How can a bank lose money when they can borrow at 0% and lend at 5%? Most won't lose money, and Bank of America was no exception when it released its second quarter earnings this past week, but they came close.
A couple of things from a Reuters report that are worth pointing out:
First, "Results included a $5.3 billion pre-tax gain from the sale of one-third of the bank's stake in China Construction Bank Corp".
Second, "Second-quarter net income applicable to common shareholders fell 25 percent to $2.42 billion".
When you add these numbers up you can see that Bank of America was profitable because they are selling assets. Unfortunately selling assets negatively impacts the potential for growth moving forward, Jim Cramer.
Third, what is more alarming is that, "Nonperforming assets surged 21 percent to $30.98 billion" from the previous quarter.
CEO Ken Lewis was quoted as saying, "Difficult challenges lie ahead from continued weakness in the global economy, rising unemployment and deteriorating credit quality that will affect our performance for the rest of the year and into 2010".

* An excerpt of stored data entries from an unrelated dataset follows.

(** X5. Every match keeps the books: the empty cells left on the board and
    the rounds that placed a token add up to 42.  So at most 42 rounds of
    any sequence place a token, and the board is full exactly when 42
    have. *)
Theorem empty_cells_accounting
    (playerOneName playerTwoName : option string) (columns : list Z) :
  let start := GameController playerOneName playerTwoName in
  let g := playRounds columns start in
  emptyCells 7 (board g) + Z.of_nat (acceptedRounds columns start) = 42
  ∧ (acceptedRounds columns start ≤ 42)%nat
  ∧ (full (board g) ↔ acceptedRounds columns start = 42%nat).
Proof.
  intros start g.
  pose proof (playRounds_emptyCells columns start
                (wellFormed_start playerOneName playerTwoName)) as Hsum.
  fold g in Hsum. change (emptyCells 7 (board start)) with 42 in Hsum.
  assert (Hwf : wellFormed g) by apply wellFormed_playRounds, wellFormed_start.
  destruct Hwf as (Hreach & _). destruct (reachable_invariant _ Hreach) as [Hrect _].
  assert (0 ≤ emptyCells 7 (board g)).
  { apply total_nonneg. intros; lia. }
  split; [done |]. split; [lia |].
  rewrite <- (emptyCells_zero 6 7 (board g) Hrect). lia.
Qed.

(** ** Rounds, again *)

Lemma dropToken_returns rows cols b c p :
  rectangular rows cols b → 0 ≤ c < Z.of_nat cols →
  ∃ b', dropToken c p b = (Ok (), b') ∧ rectangular rows cols b'.
Proof.
  intros Hrect Hc. destruct (decide (emptyCount c b = 0%nat)) as [Hfull | Hroom].
  - exists b. split; [by eapply dropToken_full | done].
  - destruct (dropToken_accept rows cols b c p Hrect Hc Hroom) as (b' & ? & ? & _).
    eauto.
Qed.

Lemma otherSeat_ne s : otherSeat s ≠ s.
Proof. by destruct s. Qed.
(** * QuickNotes: the board controller (ui.js, two copies) and the bootstrap (main.js)

    A shallow embedding of the sticky-notes board.  The repository holds two
    copies of ui.js: one that reads the note properties [createdAt] and
    [imageData] (module [UiCreatedAt]) and one that reads [timestamp] and
    [imageDataUrl] (module [UiTimestamp]).  main.js is embedded in module
    [Main].  The browser is modelled as an explicit [World]: the heap of note
    objects, the note manager, the DOM elements with the closure variables of
    their listeners, the children of the board, the pending file reads and a
    trace of the calls the handlers make. *)

From Stdlib Require Import ZArith String Ascii List Lia Bool Permutation Sorting.Sorted.
From stdpp Require Import base list strings sorting.

Local Open Scope string_scope.
Local Open Scope Z_scope.

(** ** JavaScript values and numbers *)

(** The values a note property can hold.  A property the object lacks reads
    as [JUndefined]. *)
Inductive JsValue :=
  | JUndefined
  | JNull
  | JNum (n : Z)
  | JStr (s : string).

(** A JavaScript number that may be NaN ([None]). *)
Definition JsNumber := option Z.

Definition NaN : JsNumber := None.

(** ToBoolean, as used by [!v], [v || w] and [if (v)]. *)
Definition truthy (v : JsValue) : bool :=
  match v with
  | JUndefined | JNull => false
  | JNum n => negb (n =? 0)
  | JStr s => negb (String.eqb s "")
  end.

(** [v || w] *)
Definition js_or (v w : JsValue) : JsValue := if truthy v then v else w.

(** [a - b]: NaN when either operand is. *)
Definition js_sub (a b : JsNumber) : JsNumber :=
  match a, b with
  | Some a, Some b => Some (a - b)
  | _, _ => NaN
  end.

(** [Math.min] and [Math.max]: NaN when either argument is. *)
Definition Math_min (a b : JsNumber) : JsNumber :=
  match a, b with
  | Some a, Some b => Some (Z.min a b)
  | _, _ => NaN
  end.

Definition Math_max (a b : JsNumber) : JsNumber :=
  match a, b with
  | Some a, Some b => Some (Z.max a b)
  | _, _ => NaN
  end.

(** ** Dates

    [Date_parse] reads the date-time format that [toISOString] writes,
    [YYYY-MM-DDTHH:mm:ss.sssZ]; ECMAScript leaves every other string to the
    engine, and here such a string is NaN.  The theorems below use
    [Date_parse] only through its result. *)

Definition digit (c : ascii) : option Z :=
  let n := Z.of_N (N_of_ascii c) in
  if (48 <=? n) && (n <=? 57) then Some (n - 48) else None.

Fixpoint digits (acc : Z) (s : string) : option Z :=
  match s with
  | EmptyString => Some acc
  | String c s' =>
      match digit c with
      | Some d => digits (10 * acc + d) s'
      | None => None
      end
  end.

Definition num_at (s : string) (i n : nat) : option Z :=
  digits 0 (substring i n s).

Definition char_at (s : string) (i : nat) (c : ascii) : bool :=
  match String.get i s with
  | Some c' => Ascii.eqb c c'
  | None => false
  end.

Definition is_leap (y : Z) : bool :=
  ((y mod 4 =? 0) && negb (y mod 100 =? 0)) || (y mod 400 =? 0).

Definition days_in_month (y m : Z) : Z :=
  if m =? 2 then (if is_leap y then 29 else 28)
  else if (m =? 4) || (m =? 6) || (m =? 9) || (m =? 11) then 30
  else 31.

(** Days between 1970-01-01 and the given civil date. *)
Definition days_from_civil (y m d : Z) : Z :=
  let y' := if m <=? 2 then y - 1 else y in
  let era := y' / 400 in
  let yoe := y' - era * 400 in
  let mp := if 2 <? m then m - 3 else m + 9 in
  let doy := (153 * mp + 2) / 5 + d - 1 in
  let doe := yoe * 365 + yoe / 4 - yoe / 100 + doy in
  era * 146097 + doe - 719468.

Definition Date_parse (s : string) : JsNumber :=
  if negb (Nat.eqb (String.length s) 24) then NaN
  else if negb (char_at s 4 "-" && char_at s 7 "-" && char_at s 10 "T" &&
                char_at s 13 ":" && char_at s 16 ":" && char_at s 19 "." &&
                char_at s 23 "Z") then NaN
  else
    match num_at s 0 4, num_at s 5 2, num_at s 8 2,
          num_at s 11 2, num_at s 14 2, num_at s 17 2, num_at s 20 3 with
    | Some y, Some m, Some d, Some h, Some mi, Some sec, Some ms =>
        if (1 <=? m) && (m <=? 12) && (1 <=? d) && (d <=? days_in_month y m) &&
           (mi <=? 59) && (sec <=? 59) &&
           ((h <=? 23) || ((h =? 24) && (mi =? 0) && (sec =? 0) && (ms =? 0)))
        then Some (days_from_civil y m d * 86400000 + h * 3600000 +
                   mi * 60000 + sec * 1000 + ms)
        else NaN
    | _, _, _, _, _, _, _ => NaN
    end.

(** TimeClip: a time value beyond 8.64e15 ms from the epoch is NaN. *)
Definition TimeClip (t : Z) : JsNumber :=
  if Z.abs t <=? 8640000000000000 then Some t else NaN.

(** A Date object is its time value; NaN is an invalid date. *)
Definition JsDate := JsNumber.

(** [new Date(v)] with one argument. *)
Definition new_Date (v : JsValue) : JsDate :=
  match v with
  | JUndefined => NaN
  | JNull => Some 0
  | JNum n => TimeClip n
  | JStr s => Date_parse s
  end.

Definition getTime (d : JsDate) : JsNumber := d.

(** [isNaN(n)] *)
Definition isNaN (n : JsNumber) : bool :=
  match n with
  | None => true
  | Some _ => false
  end.

(** Text produced by the locale formatting.  What the host prints for a
    valid date depends on its locale and stays symbolic; for an invalid date
    both methods return the literal "Invalid Date". *)
Inductive Frag :=
  | Lit (s : string)
  | LocaleDate (ms : Z)
  | LocaleTime (ms : Z).

Abbreviation Text := (list Frag).

Definition toLocaleDateString (d : JsDate) : Text :=
  match d with
  | Some ms => [LocaleDate ms]
  | None => [Lit "Invalid Date"]
  end.

(** [toLocaleTimeString([], { hour: '2-digit', minute: '2-digit' })] *)
Definition toLocaleTimeString (d : JsDate) : Text :=
  match d with
  | Some ms => [LocaleTime ms]
  | None => [Lit "Invalid Date"]
  end.

(** ** Array.prototype.sort

    ECMAScript's sort is stable and reads the comparator through
    SortCompare, where a NaN result counts as +0.  It is modelled as a stable
    insertion sort. *)

Section ArraySort.
Context {A : Type} (comparefn : A → A → JsNumber).

Definition SortCompare (a b : A) : Z :=
  match comparefn a b with
  | None => 0
  | Some v => v
  end.

Fixpoint sort_insert (a : A) (l : list A) : list A :=
  match l with
  | [] => [a]
  | b :: l' =>
      if SortCompare a b <=? 0 then a :: b :: l' else b :: sort_insert a l'
  end.

Fixpoint Array_sort (l : list A) : list A :=
  match l with
  | [] => []
  | a :: l' => sort_insert a (Array_sort l')
  end.
End ArraySort.

(** ** Notes and the note manager *)

(** A note object with the properties that ui.js and main.js read or write.
    The two copies of ui.js name the creation time and the image differently,
    so both names are here; an object that lacks one holds [JUndefined]. *)
Record Note := mkNote {
  note_id : string;
  note_content : string;
  note_x : JsNumber;
  note_y : JsNumber;
  createdAt : JsValue;
  timestamp : JsValue;
  imageData : JsValue;
  imageDataUrl : JsValue;
}.

(** Modelled from the spec: [Note.updatePosition(x, y)] of notes.js, which is
    not among the sources ("replaces position; [...] this component does not
    re-clamp"). *)
Definition updatePosition (nx ny : JsNumber) (n : Note) : Note :=
  mkNote (note_id n) (note_content n) nx ny
         (createdAt n) (timestamp n) (imageData n) (imageDataUrl n).

(** [note.imageData = v] and [note.imageDataUrl = v] *)
Definition set_imageData (v : JsValue) (n : Note) : Note :=
  mkNote (note_id n) (note_content n) (note_x n) (note_y n)
         (createdAt n) (timestamp n) v (imageDataUrl n).

Definition set_imageDataUrl (v : JsValue) (n : Note) : Note :=
  mkNote (note_id n) (note_content n) (note_x n) (note_y n)
         (createdAt n) (timestamp n) (imageData n) v.

(** [noteData.timestamp = v] *)
Definition set_timestamp (v : JsValue) (n : Note) : Note :=
  mkNote (note_id n) (note_content n) (note_x n) (note_y n)
         (createdAt n) v (imageData n) (imageDataUrl n).
Lemma convert_sources_and_destinations_witness :
  globby_sync (normalizePatterns (VString (js "lang/*.json"))) Demo.lang_fs
  = Normal [js "lang/en.json"; js "lang/fr.json"]
  /\ (exists r fs',
        convert (path := posix) (VString (js "lang/*.json"))
                (VString (js "out")) Demo.lang_fs = (Normal r, fs')
        /\ findSources (path := posix)
                       (normalizePatterns (VString (js "lang/*.json")))
                       Demo.lang_fs = (Normal (srces r), Demo.lang_fs)
        /\ length (dests r) = length (srces r)
        /\ Forall2 (fun src dest => destination src VUndefined = Normal dest)
                   (srces r) (dests r))
  /\ globby_sync (normalizePatterns (VString Demo.nul_pattern)) Demo.lang_fs
     = Throw (VObject "ERR_INVALID_ARG_VALUE")
  /\ convert (path := posix) (VString Demo.nul_pattern) (VString (js "out"))
             Demo.lang_fs
     = (Throw (VObject "ERR_INVALID_ARG_VALUE"), Demo.lang_fs).
Proof.
  refine (conj eq_refl (conj _ (conj eq_refl _))).
  - exact (proj1 (convert_sources_and_destinations (path := posix)
                    (VString (js "lang/*.json")) (VString (js "out"))
                    Demo.lang_fs) _ eq_refl).
  - exact (proj2 (convert_sources_and_destinations (path := posix)
                    (VString Demo.nul_pattern) (VString (js "out"))
                    Demo.lang_fs) _ eq_refl).
Defined.

Lemma convert_destinations_ignore_dir_witness :
  globby_sync (normalizePatterns (VString (js "lang/*.json"))) Demo.lang_fs
  = globby_sync (normalizePatterns (VString (js "lang/*.json")))
                Demo.lang_fs_out
  /\ globby_sync (normalizePatterns (VString (js "lang/*.json"))) Demo.lang_fs
     = Normal [js "lang/en.json"; js "lang/fr.json"]
  /\ fst (convert (path := posix) (VString (js "lang/*.json"))
                  (VString (js "out")) Demo.lang_fs)
     = fst (convert (path := posix) (VString (js "lang/*.json"))
                    VUndefined Demo.lang_fs_out)
  /\ exists r1 r2 fs1' fs2',
      convert (path := posix) (VString (js "lang/*.json"))
              (VString (js "out")) Demo.lang_fs = (Normal r1, fs1')
      /\ convert (path := posix) (VString (js "lang/*.json"))
                 VUndefined Demo.lang_fs_out = (Normal r2, fs2')
      /\ dests r1 = dests r2
      /\ dests r1
         = map (fun src => join (dirname src)
                                (without_last_two (basename src)))
               (srces r1).
Proof.
  assert (Hglob : globby_sync (normalizePatterns (VString (js "lang/*.json")))
                              Demo.lang_fs
                  = globby_sync (normalizePatterns (VString (js "lang/*.json")))
                                Demo.lang_fs_out) by reflexivity.
  assert (Hfound : globby_sync (normalizePatterns (VString (js "lang/*.json")))
                               Demo.lang_fs
                   = Normal [js "lang/en.json"; js "lang/fr.json"])
    by reflexivity.
  refine (conj Hglob (conj Hfound _)).
  destruct (convert_destinations_ignore_dir (path := posix)
              (VString (js "lang/*.json")) (VString (js "out")) VUndefined
              Demo.lang_fs Demo.lang_fs_out Hglob) as [Hsame Hdests].
  split; [exact Hsame|].
  exact (Hdests _ Hfound).
Defined.

(** ** The Destination Deriver *)

(** C3.  On a source path and a Directory Reference the Destination
    Deriver returns the join of the reference if present, else of the
    containing directory of the source, with the base name of the
    source less its final two characters, whatever that name ends in.
    With [path.posix], ["lang/en.json"] goes to ["lang/en.js"] when the
    directory is absent and to ["out/en.js"] when it is ["out"], and
    ["lang/notes.txt"] goes to ["lang/notes.t"]. *)
Theorem destination_spec :
  (forall (P : PathModule) (src : jsstring) (d : value),
      DirectoryReference d ->
      destination src d
      = Normal (join (target_directory src d)
                     (without_last_two (basename src))))
  /\ destination (path := posix) (js "lang/en.json") VNull
     = Normal (js "lang/en.js")
  /\ destination (path := posix) (js "lang/en.json") VUndefined
     = Normal (js "lang/en.js")
  /\ destination (path := posix) (js "lang/en.json") (VString (js "out"))
     = Normal (js "out/en.js")
  /\ destination (path := posix) (js "lang/notes.txt") VNull
     = Normal (js "lang/notes.t").
Proof.
  refine (conj _ (conj _ (conj _ (conj _ _)))); try reflexivity.
  intros P src d Hd. now apply destination_reference.
Qed.

Lemma destination_spec_witness :
  DirectoryReference (VString (js "build/i18n"))
  /\ destination (path := posix) (js "src/lang/pt-BR.json")
                 (VString (js "build/i18n"))
     = Normal (js "build/i18n/pt-BR.js").
Proof.
  assert (H : DirectoryReference (VString (js "build/i18n"))).
  { right. right. exists (js "build/i18n"). split; [reflexivity|discriminate]. }
  split; [exact H|].
  exact (proj1 destination_spec posix (js "src/lang/pt-BR.json")
               (VString (js "build/i18n")) H).
Defined.

(** ** The Converter on the small file system *)

(** The end-to-end examples of section 8. *)
Example convert_lang :
  fst (convert (path := posix) (VString (js "lang/*.json")) VUndefined
               Demo.lang_fs)
  = Normal {| srces := [js "lang/en.json"; js "lang/fr.json"];
              dests := [js "lang/en.js"; js "lang/fr.js"] |}.
Proof. reflexivity. Qed.

Example convert_no_match :
  fst (convert (path := posix) (VString (js "i18n/*.json")) VUndefined
               Demo.lang_fs)
  = Normal {| srces := []; dests := [] |}.
Proof. reflexivity. Qed.
(** Field assignments ([this.f = v]). *)
Definition set_live (v : Live.State) (s : State) : State :=
  {| live := v; isRecording := isRecording s;
     supabaseSession := supabaseSession s;
     currentSessionId := currentSessionId s; client := client s;
     session := session s; mediaStream := mediaStream s;
     sourceNode := sourceNode s;
     scriptProcessorNode := scriptProcessorNode s |}.
Definition set_isRecording (v : bool) (s : State) : State :=
  {| live := live s; isRecording := v;
     supabaseSession := supabaseSession s;
     currentSessionId := currentSessionId s; client := client s;
     session := session s; mediaStream := mediaStream s;
     sourceNode := sourceNode s;
     scriptProcessorNode := scriptProcessorNode s |}.
Definition set_supabaseSession (v : option string) (s : State) : State :=
  {| live := live s; isRecording := isRecording s; supabaseSession := v;
     currentSessionId := currentSessionId s; client := client s;
     session := session s; mediaStream := mediaStream s;
     sourceNode := sourceNode s;
     scriptProcessorNode := scriptProcessorNode s |}.
Definition set_currentSessionId (v : option string) (s : State) : State :=
  {| live := live s; isRecording := isRecording s;
     supabaseSession := supabaseSession s; currentSessionId := v;
     client := client s; session := session s;
     mediaStream := mediaStream s; sourceNode := sourceNode s;
     scriptProcessorNode := scriptProcessorNode s |}.
Definition set_client (v : bool) (s : State) : State :=
  {| live := live s; isRecording := isRecording s;
     supabaseSession := supabaseSession s;
     currentSessionId := currentSessionId s; client := v;
     session := session s; mediaStream := mediaStream s;
     sourceNode := sourceNode s;
     scriptProcessorNode := scriptProcessorNode s |}.
Definition set_session (v : option Session) (s : State) : State :=
  {| live := live s; isRecording := isRecording s;
     supabaseSession := supabaseSession s;
     currentSessionId := currentSessionId s; client := client s;
     session := v; mediaStream := mediaStream s;
     sourceNode := sourceNode s;
     scriptProcessorNode := scriptProcessorNode s |}.
Definition set_mediaStream (v : option nat) (s : State) : State :=
  {| live := live s; isRecording := isRecording s;
     supabaseSession := supabaseSession s;
     currentSessionId := currentSessionId s; client := client s;
     session := session s; mediaStream := v; sourceNode := sourceNode s;
     scriptProcessorNode := scriptProcessorNode s |}.
Definition set_sourceNode (v : option nat) (s : State) : State :=
  {| live := live s; isRecording := isRecording s;
     supabaseSession := supabaseSession s;
     currentSessionId := currentSessionId s; client := client s;
     session := session s; mediaStream := mediaStream s; sourceNode := v;
     scriptProcessorNode := scriptProcessorNode s |}.
Definition set_scriptProcessorNode (v : option nat) (s : State) : State :=
  {| live := live s; isRecording := isRecording s;
     supabaseSession := supabaseSession s;
     currentSessionId := currentSessionId s; client := client s;
     session := session s; mediaStream := mediaStream s;
     sourceNode := sourceNode s; scriptProcessorNode := v |}.
Lemma scan_rows st px_x lo hi :
  0 ≤ px_x < w → 0 ≤ lo → hi ≤ h → shaped h w (proj st) →
  ∃ st', for_range lo hi (body px_x) st = Ok st'
    ∧ shaped h w (proj st')
    ∧ ∀ y x : nat,
        get_px (proj st') y x
        = if decide (Z.of_nat x = px_x ∧ lo ≤ Z.of_nat y < hi)
          then G y <$> get_px (proj st) y x
          else get_px (proj st) y x.
Proof.
  intros Hx Hlo Hhi Hshape.
  destruct (Z.le_gt_cases lo hi) as [Hle|Hgt].
  2:{ exists st. rewrite for_range_nil by lia. split_and!; [done|done|].
      intros y x. rewrite decide_False; [done|lia]. }
  pose (P := λ (i : Z) (st' : St),
    shaped h w (proj st')
    ∧ ∀ y x : nat,
        get_px (proj st') y x
        = if decide (Z.of_nat x = px_x ∧ lo ≤ Z.of_nat y < i)
          then G y <$> get_px (proj st) y x
          else get_px (proj st) y x).
  destruct (for_range_ind P lo hi (body px_x) st) as (st' & Hst' & HP);
    unfold P in *; [| |done|by exists st'].
  - split; [done|]. intros y x. rewrite decide_False; [done|lia].
  - intros i st' Hi [Hsh IH].
    destruct (body_spec st' px_x i) as (st'' & Hst'' & Hsh'' & Hget);
      [lia|lia|done|].
    exists st''. split_and!; [done|done|].
    intros y x. rewrite Hget, IH.
    destruct (decide (Z.of_nat y = i ∧ Z.of_nat x = px_x)) as [[Hy Hx']|Hn].
    + rewrite decide_False by lia. rewrite decide_True by lia. done.
    + destruct (decide (Z.of_nat x = px_x ∧ lo ≤ Z.of_nat y < i)).
      * rewrite decide_True by lia. done.
      * rewrite decide_False by lia. done.
Qed.

Lemma scan_window st xlo xhi ylo yhi :
  0 ≤ xlo → xhi ≤ w → 0 ≤ ylo → yhi ≤ h → shaped h w (proj st) →
  ∃ st', for_range xlo xhi (λ px_x, for_range ylo yhi (body px_x)) st = Ok st'
    ∧ shaped h w (proj st')
    ∧ ∀ y x : nat,
        get_px (proj st') y x
        = if decide ((xlo ≤ Z.of_nat x < xhi) ∧ (ylo ≤ Z.of_nat y < yhi))
          then G y <$> get_px (proj st) y x
          else get_px (proj st) y x.
Proof.
  intros Hxlo Hxhi Hylo Hyhi Hshape.
  destruct (Z.le_gt_cases xlo xhi) as [Hle|Hgt].
  2:{ exists st. rewrite for_range_nil by lia. split_and!; [done|done|].
      intros y x. rewrite decide_False; [done|lia]. }
  pose (P := λ (i : Z) (st' : St),
    shaped h w (proj st')
    ∧ ∀ y x : nat,
        get_px (proj st') y x
        = if decide ((xlo ≤ Z.of_nat x < i) ∧ (ylo ≤ Z.of_nat y < yhi))
          then G y <$> get_px (proj st) y x
          else get_px (proj st) y x).
  destruct (for_range_ind P xlo xhi
              (λ px_x, for_range ylo yhi (body px_x)) st)
    as (st' & Hst' & HP); unfold P in *; [| |done|by exists st'].
  - split; [done|]. intros y x. rewrite decide_False; [done|lia].
  - intros i st' Hi [Hsh IH].
    destruct (scan_rows st' i ylo yhi) as (st'' & Hst'' & Hsh'' & Hget);
      [lia|lia|lia|done|].
    exists st''. split_and!; [done|done|].
    intros y x. rewrite Hget, IH.
    destruct (decide (Z.of_nat x = i ∧ ylo ≤ Z.of_nat y < yhi)) as [[Hx Hy]|Hn].
    + rewrite decide_False by lia. rewrite decide_True by lia. done.
    + destruct (decide ((xlo ≤ Z.of_nat x < i) ∧ (ylo ≤ Z.of_nat y < yhi))).
      * rewrite decide_True by lia. done.
      * rewrite decide_False by lia. done.
Qed.

End scan.

Section roundtrip.

Lemma py_int_inject_Z z : py_int (inject_Z z) = z.
Proof.
  unfold py_int. destruct (Qle_bool _ _); [apply Qfloor_Z|apply Qceiling_Z].
Qed.

Lemma py_int_proper q q' : (q == q')%Q → py_int q = py_int q'.
Proof.
  intros Heq. unfold py_int.
  assert (Hb : Qle_bool 0 q = Qle_bool 0 q').
  { apply eq_true_iff_eq. rewrite !Qle_bool_iff. by rewrite Heq. }
  rewrite Hb. destruct (Qle_bool 0 q'); [by rewrite Heq|by rewrite Heq].
Qed.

When you connect the dots what this reveals is that Bank of America has some significant challenges ahead of them. Not only are they selling good assets in order to turn a profit, but the number of bad assets that they have are surging. Additionally, the revenue that they have produced from the mother of all refinance booms is unsustainable. Their profitability moving forward remains clouded and will be complicated by a deteriorating housing market that saw foreclosure filings surge 33% year over year according to RealtyTrac.